■ **Supplied data**:
┄┄┄┄┄┄
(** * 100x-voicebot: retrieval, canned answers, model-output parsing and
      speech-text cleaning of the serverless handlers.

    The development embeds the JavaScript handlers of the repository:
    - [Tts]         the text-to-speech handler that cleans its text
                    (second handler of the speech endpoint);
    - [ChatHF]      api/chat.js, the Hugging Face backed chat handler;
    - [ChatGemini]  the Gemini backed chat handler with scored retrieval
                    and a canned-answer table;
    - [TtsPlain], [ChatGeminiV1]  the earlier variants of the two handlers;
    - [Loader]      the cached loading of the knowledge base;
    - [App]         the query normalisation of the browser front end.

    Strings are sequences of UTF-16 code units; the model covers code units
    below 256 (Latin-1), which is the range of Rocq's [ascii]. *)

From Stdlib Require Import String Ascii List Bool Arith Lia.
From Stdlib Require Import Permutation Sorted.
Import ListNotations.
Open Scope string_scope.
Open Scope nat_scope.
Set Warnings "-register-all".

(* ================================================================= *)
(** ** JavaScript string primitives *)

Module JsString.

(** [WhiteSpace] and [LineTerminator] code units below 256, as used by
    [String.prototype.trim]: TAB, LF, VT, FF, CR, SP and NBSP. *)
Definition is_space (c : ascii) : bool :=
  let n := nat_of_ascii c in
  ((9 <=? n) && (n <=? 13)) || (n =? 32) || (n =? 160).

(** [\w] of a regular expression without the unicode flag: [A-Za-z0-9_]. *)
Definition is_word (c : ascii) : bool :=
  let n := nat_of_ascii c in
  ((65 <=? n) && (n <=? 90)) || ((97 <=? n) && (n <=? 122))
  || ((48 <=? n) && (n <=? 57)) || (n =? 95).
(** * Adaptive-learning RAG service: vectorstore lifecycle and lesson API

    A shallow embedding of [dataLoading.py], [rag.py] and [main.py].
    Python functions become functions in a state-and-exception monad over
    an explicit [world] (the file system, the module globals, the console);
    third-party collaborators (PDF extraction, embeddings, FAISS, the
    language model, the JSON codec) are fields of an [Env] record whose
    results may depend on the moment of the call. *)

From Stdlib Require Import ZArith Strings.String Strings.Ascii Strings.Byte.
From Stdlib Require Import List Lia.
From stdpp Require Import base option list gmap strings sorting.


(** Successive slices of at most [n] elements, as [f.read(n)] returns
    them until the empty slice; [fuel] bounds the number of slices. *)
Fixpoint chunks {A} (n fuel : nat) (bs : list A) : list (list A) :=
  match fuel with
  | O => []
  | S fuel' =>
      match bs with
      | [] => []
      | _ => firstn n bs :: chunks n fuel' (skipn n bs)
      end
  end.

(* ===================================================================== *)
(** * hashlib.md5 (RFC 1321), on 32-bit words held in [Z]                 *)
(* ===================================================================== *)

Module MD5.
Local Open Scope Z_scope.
┄┄┄┄┄┄
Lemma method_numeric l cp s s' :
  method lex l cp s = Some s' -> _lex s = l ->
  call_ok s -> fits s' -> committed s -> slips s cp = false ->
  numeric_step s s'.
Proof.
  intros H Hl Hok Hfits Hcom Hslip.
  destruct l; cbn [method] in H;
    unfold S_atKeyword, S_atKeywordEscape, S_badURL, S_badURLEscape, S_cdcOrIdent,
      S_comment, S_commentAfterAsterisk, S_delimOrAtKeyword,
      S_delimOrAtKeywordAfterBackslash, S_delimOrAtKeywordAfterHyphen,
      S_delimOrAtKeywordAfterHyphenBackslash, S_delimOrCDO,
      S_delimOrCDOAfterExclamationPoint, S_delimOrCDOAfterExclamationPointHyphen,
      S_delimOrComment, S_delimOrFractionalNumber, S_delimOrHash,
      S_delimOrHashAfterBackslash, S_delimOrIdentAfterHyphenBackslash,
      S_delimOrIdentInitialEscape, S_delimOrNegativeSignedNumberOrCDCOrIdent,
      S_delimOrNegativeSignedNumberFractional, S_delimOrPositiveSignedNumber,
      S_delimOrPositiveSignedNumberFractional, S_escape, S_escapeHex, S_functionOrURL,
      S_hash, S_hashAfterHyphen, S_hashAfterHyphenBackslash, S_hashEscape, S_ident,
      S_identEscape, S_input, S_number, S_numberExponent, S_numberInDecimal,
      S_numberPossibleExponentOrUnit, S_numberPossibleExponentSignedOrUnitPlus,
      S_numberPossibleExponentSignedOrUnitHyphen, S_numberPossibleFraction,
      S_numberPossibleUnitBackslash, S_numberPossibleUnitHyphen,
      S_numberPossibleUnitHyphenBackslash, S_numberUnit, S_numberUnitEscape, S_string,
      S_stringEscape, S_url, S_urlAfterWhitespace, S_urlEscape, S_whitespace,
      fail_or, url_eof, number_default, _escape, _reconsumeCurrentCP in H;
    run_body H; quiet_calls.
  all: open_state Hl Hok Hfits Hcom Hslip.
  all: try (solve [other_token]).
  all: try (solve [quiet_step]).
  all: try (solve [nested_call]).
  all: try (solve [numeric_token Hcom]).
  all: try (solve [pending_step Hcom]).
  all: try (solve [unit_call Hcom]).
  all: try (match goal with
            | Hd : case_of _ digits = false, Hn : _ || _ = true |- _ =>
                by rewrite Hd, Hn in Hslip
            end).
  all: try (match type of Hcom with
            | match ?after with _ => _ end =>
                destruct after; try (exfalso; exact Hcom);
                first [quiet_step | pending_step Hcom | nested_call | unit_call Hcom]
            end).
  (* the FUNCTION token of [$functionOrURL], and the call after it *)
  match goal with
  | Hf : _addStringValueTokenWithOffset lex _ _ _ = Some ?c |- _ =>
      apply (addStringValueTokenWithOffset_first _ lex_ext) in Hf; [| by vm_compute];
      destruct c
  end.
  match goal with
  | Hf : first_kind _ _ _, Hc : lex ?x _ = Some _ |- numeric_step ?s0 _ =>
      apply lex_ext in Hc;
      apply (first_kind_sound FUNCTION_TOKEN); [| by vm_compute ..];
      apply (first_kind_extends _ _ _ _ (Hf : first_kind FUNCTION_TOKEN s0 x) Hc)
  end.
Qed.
┄┄┄┄┄┄
■ **Your assignment**:
Copy out each line of the data that includes the string "fuel".

■ **Finished exercise**:
    them until the empty slice; [fuel] bounds the number of slices. *)
Fixpoint chunks {A} (n fuel : nat) (bs : list A) : list (list A) :=
  match fuel with
  | S fuel' =>
      | _ => firstn n bs :: chunks n fuel' (skipn n bs)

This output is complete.